**WHAT TO DO:** Every line below between the line holding "Lemma serves_apart s" and the line holding "intros (L & O & Hh & H). split_and!.", inclusive, should be repeated exactly, and all other lines omitted.

**AVAILABLE RECORDS:**
....
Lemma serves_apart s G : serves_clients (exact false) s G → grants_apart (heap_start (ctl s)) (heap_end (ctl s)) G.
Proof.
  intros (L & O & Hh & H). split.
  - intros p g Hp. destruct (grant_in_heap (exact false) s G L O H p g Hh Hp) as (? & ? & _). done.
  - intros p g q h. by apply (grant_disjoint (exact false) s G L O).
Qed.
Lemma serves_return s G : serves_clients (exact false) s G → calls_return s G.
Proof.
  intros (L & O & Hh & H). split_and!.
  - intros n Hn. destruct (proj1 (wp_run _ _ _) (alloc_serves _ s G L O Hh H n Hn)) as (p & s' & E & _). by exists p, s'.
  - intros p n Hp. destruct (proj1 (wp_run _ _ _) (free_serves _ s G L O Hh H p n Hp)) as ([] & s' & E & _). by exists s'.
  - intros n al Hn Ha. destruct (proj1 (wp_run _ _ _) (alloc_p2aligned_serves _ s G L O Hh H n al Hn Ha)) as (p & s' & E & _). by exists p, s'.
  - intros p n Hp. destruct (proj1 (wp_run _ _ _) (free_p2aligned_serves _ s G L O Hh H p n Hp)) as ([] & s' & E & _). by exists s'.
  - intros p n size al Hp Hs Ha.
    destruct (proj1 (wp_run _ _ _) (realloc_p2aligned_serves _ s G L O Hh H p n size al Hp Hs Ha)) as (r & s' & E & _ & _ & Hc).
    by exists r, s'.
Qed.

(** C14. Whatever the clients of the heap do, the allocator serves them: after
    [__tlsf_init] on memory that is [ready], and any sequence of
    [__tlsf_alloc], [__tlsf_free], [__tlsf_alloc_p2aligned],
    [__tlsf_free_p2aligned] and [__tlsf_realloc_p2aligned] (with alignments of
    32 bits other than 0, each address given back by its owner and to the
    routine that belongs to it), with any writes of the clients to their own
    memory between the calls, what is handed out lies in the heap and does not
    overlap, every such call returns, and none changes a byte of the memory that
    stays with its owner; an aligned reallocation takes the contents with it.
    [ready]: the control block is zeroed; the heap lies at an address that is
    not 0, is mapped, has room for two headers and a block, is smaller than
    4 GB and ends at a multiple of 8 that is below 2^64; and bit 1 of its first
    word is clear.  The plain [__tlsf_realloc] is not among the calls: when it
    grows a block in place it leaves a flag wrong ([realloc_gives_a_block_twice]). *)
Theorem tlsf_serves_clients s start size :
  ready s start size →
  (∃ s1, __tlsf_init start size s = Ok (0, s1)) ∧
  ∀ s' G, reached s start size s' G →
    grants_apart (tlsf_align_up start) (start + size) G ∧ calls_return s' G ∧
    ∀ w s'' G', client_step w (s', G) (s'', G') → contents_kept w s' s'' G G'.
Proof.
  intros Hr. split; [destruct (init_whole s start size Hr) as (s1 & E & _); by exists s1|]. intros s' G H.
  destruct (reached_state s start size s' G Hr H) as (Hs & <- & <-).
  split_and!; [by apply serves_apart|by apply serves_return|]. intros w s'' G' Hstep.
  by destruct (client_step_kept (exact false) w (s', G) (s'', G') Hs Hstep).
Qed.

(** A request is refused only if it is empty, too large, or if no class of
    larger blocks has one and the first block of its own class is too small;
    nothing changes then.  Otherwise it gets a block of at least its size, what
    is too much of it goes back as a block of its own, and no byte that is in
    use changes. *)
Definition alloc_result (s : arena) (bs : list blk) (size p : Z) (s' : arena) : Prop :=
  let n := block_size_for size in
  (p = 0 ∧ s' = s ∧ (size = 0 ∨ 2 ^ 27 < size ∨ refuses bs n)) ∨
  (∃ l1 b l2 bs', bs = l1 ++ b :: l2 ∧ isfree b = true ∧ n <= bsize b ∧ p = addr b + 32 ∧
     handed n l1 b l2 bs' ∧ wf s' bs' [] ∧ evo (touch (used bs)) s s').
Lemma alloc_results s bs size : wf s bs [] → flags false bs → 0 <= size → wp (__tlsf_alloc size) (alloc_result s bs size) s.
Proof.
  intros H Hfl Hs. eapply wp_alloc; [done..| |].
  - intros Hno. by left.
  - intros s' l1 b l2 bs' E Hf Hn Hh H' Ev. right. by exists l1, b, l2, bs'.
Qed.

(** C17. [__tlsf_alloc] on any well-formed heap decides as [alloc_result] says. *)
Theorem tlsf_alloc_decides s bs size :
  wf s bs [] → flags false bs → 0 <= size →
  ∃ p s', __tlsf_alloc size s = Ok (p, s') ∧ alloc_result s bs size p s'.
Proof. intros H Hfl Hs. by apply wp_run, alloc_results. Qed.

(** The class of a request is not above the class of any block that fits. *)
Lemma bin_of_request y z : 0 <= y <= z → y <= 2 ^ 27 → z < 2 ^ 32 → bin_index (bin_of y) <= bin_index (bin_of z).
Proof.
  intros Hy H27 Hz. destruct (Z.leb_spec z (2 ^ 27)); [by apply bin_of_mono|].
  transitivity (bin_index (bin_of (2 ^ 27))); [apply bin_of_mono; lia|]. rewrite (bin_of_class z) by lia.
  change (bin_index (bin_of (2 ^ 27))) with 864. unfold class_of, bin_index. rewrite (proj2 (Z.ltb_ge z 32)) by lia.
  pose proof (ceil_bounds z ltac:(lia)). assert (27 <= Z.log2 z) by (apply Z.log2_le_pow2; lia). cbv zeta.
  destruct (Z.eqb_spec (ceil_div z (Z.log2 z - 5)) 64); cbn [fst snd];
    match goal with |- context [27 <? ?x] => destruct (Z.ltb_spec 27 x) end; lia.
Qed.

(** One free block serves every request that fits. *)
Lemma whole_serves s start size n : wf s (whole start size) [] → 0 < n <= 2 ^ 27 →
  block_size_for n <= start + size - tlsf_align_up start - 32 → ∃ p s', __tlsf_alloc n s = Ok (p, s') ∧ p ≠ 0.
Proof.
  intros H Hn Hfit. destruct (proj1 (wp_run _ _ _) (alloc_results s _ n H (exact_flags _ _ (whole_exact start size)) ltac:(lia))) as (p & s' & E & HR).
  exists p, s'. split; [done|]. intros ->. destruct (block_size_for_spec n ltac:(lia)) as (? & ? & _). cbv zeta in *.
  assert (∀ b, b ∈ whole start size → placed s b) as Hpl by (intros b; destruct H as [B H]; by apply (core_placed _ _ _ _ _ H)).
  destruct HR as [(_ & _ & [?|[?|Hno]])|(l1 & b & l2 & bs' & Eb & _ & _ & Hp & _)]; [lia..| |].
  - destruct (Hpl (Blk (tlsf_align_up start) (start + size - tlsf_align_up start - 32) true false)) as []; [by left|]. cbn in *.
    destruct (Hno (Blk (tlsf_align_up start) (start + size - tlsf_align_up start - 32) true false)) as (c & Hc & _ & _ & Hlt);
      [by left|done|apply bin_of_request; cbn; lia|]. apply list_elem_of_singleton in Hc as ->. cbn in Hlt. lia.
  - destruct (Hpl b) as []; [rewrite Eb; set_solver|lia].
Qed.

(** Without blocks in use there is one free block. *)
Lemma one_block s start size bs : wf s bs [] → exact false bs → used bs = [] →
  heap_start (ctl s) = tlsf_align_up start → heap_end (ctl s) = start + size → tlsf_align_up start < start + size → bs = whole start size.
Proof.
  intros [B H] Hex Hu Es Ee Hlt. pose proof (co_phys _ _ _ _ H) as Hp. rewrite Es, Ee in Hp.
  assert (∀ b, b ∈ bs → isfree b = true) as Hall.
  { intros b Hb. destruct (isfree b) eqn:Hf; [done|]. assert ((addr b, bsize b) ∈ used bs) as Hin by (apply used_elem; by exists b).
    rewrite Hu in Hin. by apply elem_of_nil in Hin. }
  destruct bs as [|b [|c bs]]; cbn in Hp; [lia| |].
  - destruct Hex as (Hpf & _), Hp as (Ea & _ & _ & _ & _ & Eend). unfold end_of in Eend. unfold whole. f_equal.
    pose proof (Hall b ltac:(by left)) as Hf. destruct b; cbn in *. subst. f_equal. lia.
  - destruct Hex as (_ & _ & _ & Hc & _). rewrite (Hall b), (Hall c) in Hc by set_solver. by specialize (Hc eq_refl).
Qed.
....
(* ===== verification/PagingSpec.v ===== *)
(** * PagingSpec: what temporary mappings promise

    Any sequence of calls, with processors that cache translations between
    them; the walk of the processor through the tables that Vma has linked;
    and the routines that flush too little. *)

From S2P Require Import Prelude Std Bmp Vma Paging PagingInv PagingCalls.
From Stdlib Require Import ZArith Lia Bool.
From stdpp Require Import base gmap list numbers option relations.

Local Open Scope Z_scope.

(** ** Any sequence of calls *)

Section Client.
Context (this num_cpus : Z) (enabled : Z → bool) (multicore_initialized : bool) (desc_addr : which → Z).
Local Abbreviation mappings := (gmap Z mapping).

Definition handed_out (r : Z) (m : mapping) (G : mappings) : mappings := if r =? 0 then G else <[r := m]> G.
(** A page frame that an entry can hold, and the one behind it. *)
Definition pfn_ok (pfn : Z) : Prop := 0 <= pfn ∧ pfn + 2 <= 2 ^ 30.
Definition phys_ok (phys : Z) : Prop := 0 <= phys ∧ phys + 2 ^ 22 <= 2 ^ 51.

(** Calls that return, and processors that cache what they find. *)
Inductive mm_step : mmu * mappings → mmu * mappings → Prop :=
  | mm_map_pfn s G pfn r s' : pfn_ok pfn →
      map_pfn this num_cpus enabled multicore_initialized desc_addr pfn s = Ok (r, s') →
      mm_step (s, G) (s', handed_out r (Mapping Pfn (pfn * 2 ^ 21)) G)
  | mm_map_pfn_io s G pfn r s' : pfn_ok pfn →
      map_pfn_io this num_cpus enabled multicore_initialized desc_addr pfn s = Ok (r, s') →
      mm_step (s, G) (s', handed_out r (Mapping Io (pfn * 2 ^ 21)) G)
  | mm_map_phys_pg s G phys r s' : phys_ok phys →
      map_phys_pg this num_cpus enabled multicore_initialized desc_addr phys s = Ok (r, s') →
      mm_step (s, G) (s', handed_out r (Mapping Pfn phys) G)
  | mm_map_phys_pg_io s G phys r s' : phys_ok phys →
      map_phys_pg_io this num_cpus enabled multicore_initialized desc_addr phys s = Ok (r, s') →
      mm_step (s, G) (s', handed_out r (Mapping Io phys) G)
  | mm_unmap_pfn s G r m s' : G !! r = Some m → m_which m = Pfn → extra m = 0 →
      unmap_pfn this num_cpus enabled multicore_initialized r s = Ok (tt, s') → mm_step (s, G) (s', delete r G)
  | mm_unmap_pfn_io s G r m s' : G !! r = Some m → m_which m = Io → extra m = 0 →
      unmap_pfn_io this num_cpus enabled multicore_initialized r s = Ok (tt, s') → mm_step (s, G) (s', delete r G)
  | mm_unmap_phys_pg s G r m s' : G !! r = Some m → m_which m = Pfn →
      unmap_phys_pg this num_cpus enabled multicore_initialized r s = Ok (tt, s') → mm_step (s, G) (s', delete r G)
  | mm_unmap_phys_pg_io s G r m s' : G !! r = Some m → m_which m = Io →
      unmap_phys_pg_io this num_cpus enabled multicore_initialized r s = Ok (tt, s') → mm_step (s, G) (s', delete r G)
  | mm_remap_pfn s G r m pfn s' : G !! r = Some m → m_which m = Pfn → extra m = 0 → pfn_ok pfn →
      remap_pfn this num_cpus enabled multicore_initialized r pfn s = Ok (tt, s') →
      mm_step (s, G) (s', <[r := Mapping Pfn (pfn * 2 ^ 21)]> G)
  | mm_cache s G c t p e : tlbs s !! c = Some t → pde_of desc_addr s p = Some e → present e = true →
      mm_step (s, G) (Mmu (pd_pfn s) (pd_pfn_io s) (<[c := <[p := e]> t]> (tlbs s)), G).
....
**YOUR SOLUTION:**
Lemma serves_apart s G : serves_clients (exact false) s G → grants_apart (heap_start (ctl s)) (heap_end (ctl s)) G.
Proof.
  intros (L & O & Hh & H). split.
  - intros p g Hp. destruct (grant_in_heap (exact false) s G L O H p g Hh Hp) as (? & ? & _). done.
  - intros p g q h. by apply (grant_disjoint (exact false) s G L O).
Qed.
Lemma serves_return s G : serves_clients (exact false) s G → calls_return s G.
Proof.
  intros (L & O & Hh & H). split_and!.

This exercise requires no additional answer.